(Data to examine begins)

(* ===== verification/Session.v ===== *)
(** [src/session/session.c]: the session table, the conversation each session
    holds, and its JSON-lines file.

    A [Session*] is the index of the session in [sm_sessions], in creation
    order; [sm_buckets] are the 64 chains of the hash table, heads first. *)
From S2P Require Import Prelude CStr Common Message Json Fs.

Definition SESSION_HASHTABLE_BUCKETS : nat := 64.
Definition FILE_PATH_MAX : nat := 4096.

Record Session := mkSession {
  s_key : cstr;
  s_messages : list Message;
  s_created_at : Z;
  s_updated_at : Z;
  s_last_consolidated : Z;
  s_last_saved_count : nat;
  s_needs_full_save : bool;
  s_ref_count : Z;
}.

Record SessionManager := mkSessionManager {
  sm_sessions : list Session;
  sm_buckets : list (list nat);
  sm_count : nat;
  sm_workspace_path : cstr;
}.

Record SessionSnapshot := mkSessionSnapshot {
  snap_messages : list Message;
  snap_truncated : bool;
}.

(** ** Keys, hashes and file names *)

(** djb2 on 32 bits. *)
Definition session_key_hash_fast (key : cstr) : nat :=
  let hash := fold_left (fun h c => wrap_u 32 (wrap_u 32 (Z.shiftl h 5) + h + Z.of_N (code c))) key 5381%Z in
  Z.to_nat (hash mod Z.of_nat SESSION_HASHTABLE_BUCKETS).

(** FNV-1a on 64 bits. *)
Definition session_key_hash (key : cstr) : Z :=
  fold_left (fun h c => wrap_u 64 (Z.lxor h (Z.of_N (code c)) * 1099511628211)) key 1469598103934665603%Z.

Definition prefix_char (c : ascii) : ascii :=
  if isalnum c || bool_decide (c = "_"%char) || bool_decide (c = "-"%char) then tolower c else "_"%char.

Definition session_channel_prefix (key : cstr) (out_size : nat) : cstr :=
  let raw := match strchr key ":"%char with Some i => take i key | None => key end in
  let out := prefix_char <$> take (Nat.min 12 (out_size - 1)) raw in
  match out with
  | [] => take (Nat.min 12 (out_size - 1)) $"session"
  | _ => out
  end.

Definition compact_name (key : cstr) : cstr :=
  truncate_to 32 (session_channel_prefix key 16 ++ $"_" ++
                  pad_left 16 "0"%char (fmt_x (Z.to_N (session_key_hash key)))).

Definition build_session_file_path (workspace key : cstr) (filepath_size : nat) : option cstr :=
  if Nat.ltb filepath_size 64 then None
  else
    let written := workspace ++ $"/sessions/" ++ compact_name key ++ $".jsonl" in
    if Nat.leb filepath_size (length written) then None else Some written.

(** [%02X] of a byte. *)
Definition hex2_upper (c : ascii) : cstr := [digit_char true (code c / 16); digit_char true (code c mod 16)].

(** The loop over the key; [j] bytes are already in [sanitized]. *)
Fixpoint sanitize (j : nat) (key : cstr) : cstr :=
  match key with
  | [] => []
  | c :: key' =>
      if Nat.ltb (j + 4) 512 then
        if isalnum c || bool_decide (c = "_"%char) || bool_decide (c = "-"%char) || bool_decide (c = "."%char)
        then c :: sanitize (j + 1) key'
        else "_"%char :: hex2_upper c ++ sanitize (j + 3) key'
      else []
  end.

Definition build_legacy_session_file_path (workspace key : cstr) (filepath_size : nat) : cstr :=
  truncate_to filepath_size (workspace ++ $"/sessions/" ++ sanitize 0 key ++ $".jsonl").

(Data to examine ends)

» What the task requires:
Once you reach the line with "A [Session*] is" in the data above, copy it and every line after it exactly, up to and including the line with "(** ** Keys, hashes and file names *)".

» Completed exercise:
    A [Session*] is the index of the session in [sm_sessions], in creation
    order; [sm_buckets] are the 64 chains of the hash table, heads first. *)
From S2P Require Import Prelude CStr Common Message Json Fs.

Definition SESSION_HASHTABLE_BUCKETS : nat := 64.
Definition FILE_PATH_MAX : nat := 4096.

Record Session := mkSession {
  s_key : cstr;
  s_messages : list Message;
  s_created_at : Z;
  s_updated_at : Z;
  s_last_consolidated : Z;
  s_last_saved_count : nat;
  s_needs_full_save : bool;
  s_ref_count : Z;
}.

Record SessionManager := mkSessionManager {
  sm_sessions : list Session;
  sm_buckets : list (list nat);
  sm_count : nat;
  sm_workspace_path : cstr;
}.

Record SessionSnapshot := mkSessionSnapshot {
  snap_messages : list Message;
  snap_truncated : bool;
}.

(** ** Keys, hashes and file names *)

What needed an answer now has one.